== About this task ==
Retype exactly the lines that run from the start of the data to the line holding "per identity, and", including both, and only those.

══ Exercise input

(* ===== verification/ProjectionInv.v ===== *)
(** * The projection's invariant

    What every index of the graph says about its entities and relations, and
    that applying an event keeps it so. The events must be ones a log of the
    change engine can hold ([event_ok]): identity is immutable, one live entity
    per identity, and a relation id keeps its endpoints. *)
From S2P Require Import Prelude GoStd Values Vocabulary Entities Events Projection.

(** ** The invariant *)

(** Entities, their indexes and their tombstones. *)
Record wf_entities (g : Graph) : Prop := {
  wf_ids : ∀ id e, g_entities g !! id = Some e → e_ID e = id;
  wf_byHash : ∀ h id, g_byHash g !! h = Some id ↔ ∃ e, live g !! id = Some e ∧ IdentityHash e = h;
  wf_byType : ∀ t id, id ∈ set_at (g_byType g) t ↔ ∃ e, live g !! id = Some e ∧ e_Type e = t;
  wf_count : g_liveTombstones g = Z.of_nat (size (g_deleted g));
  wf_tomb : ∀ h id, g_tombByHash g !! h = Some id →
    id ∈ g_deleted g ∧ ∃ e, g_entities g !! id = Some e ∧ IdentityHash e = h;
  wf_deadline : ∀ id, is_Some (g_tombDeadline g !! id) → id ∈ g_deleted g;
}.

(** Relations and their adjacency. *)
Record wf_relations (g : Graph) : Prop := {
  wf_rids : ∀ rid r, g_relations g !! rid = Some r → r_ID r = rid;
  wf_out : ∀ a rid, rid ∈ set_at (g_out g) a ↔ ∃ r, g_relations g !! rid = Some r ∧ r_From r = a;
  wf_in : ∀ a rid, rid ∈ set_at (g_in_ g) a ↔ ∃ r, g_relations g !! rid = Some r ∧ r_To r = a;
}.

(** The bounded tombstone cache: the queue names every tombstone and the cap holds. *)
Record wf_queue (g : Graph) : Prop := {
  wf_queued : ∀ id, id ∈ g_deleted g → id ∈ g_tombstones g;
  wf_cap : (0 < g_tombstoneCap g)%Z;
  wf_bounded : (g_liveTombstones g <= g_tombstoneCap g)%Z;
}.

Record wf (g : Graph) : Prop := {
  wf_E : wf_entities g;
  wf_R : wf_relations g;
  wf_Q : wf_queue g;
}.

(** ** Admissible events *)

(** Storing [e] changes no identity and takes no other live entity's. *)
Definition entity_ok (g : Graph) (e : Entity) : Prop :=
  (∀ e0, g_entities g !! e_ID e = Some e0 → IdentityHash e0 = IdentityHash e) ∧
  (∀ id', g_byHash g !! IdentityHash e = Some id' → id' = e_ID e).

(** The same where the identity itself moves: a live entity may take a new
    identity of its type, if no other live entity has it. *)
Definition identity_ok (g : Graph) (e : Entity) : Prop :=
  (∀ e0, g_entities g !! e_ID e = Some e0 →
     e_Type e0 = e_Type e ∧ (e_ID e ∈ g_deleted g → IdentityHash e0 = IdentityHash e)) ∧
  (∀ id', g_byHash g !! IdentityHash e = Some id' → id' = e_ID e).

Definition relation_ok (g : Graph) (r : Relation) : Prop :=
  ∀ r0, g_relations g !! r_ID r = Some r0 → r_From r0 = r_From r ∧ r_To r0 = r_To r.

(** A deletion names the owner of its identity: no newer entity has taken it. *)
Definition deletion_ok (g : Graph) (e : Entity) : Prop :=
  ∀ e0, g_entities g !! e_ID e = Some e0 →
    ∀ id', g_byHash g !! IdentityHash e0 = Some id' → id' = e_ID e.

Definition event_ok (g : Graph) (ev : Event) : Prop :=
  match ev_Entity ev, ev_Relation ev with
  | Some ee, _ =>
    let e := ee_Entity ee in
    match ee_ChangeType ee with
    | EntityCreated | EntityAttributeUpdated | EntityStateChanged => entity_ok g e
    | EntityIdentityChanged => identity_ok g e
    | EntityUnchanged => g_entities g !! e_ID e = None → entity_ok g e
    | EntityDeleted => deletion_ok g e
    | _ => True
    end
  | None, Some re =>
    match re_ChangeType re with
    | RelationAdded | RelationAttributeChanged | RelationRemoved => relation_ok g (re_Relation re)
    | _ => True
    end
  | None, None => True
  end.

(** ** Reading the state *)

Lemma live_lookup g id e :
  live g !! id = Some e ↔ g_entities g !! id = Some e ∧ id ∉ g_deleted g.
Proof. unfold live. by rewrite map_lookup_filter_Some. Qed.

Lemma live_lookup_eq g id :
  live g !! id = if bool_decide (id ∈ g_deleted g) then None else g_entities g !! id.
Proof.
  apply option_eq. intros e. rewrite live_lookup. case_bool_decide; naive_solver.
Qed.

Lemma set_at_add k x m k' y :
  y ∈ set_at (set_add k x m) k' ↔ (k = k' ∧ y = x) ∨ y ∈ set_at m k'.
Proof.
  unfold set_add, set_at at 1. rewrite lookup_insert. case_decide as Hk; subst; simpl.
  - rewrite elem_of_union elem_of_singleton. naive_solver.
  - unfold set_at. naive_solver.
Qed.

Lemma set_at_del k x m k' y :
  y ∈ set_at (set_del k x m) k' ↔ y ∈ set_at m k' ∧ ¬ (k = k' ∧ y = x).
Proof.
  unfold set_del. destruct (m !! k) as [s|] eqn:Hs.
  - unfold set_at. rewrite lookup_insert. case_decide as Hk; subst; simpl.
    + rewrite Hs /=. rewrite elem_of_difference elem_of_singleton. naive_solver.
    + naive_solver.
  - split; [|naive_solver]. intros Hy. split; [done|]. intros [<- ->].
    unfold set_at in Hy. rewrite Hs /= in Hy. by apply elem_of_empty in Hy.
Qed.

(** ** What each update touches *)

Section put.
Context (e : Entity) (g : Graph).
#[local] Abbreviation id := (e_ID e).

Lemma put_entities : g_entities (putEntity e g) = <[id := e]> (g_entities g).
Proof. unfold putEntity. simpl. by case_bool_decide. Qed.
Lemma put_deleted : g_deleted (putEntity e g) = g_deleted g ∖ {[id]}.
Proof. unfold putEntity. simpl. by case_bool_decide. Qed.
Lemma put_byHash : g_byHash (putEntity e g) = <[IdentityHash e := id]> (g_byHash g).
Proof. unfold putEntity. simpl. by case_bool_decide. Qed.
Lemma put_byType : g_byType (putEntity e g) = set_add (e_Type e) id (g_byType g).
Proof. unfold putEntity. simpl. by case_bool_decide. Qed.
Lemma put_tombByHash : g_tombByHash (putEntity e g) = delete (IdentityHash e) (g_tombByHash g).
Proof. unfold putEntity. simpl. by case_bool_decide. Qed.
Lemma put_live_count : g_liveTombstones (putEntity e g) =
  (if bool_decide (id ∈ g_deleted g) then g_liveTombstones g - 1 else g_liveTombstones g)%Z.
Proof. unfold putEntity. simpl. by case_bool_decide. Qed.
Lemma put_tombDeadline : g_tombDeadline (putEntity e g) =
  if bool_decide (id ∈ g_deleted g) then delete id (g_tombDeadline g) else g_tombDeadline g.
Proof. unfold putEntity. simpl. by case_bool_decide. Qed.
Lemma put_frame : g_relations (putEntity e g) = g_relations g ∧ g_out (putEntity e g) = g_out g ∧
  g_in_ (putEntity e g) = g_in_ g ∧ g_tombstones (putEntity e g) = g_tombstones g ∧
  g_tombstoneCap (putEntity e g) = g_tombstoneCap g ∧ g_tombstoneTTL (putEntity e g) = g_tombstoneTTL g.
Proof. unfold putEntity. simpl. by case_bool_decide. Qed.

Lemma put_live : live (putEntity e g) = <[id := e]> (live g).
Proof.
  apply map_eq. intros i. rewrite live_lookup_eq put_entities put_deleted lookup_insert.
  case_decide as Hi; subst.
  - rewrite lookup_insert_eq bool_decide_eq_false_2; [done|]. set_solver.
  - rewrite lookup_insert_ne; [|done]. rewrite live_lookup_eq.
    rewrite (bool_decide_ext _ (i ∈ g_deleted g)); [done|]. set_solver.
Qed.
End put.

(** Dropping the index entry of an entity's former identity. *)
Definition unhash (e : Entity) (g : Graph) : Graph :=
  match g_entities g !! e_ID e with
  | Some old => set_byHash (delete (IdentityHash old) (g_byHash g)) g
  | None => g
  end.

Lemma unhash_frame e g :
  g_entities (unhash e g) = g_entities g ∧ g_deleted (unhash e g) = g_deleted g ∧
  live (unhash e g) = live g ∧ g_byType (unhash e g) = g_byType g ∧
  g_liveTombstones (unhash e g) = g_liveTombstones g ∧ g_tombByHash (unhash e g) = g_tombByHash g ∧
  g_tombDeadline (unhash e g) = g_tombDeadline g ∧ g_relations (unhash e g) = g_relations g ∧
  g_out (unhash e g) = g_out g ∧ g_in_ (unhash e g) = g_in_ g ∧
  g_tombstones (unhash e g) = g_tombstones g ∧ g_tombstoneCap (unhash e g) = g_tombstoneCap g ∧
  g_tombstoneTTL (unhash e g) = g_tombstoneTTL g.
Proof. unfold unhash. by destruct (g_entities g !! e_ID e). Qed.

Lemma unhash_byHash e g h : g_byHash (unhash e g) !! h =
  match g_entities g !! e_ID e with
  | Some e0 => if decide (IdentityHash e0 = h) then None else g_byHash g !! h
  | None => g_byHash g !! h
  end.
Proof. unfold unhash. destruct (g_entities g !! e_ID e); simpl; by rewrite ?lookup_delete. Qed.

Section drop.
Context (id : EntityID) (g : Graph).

════

== Result of this task ==
(* ===== verification/ProjectionInv.v ===== *)
(** * The projection's invariant

    What every index of the graph says about its entities and relations, and
    that applying an event keeps it so. The events must be ones a log of the
    change engine can hold ([event_ok]): identity is immutable, one live entity
    per identity, and a relation id keeps its endpoints. *)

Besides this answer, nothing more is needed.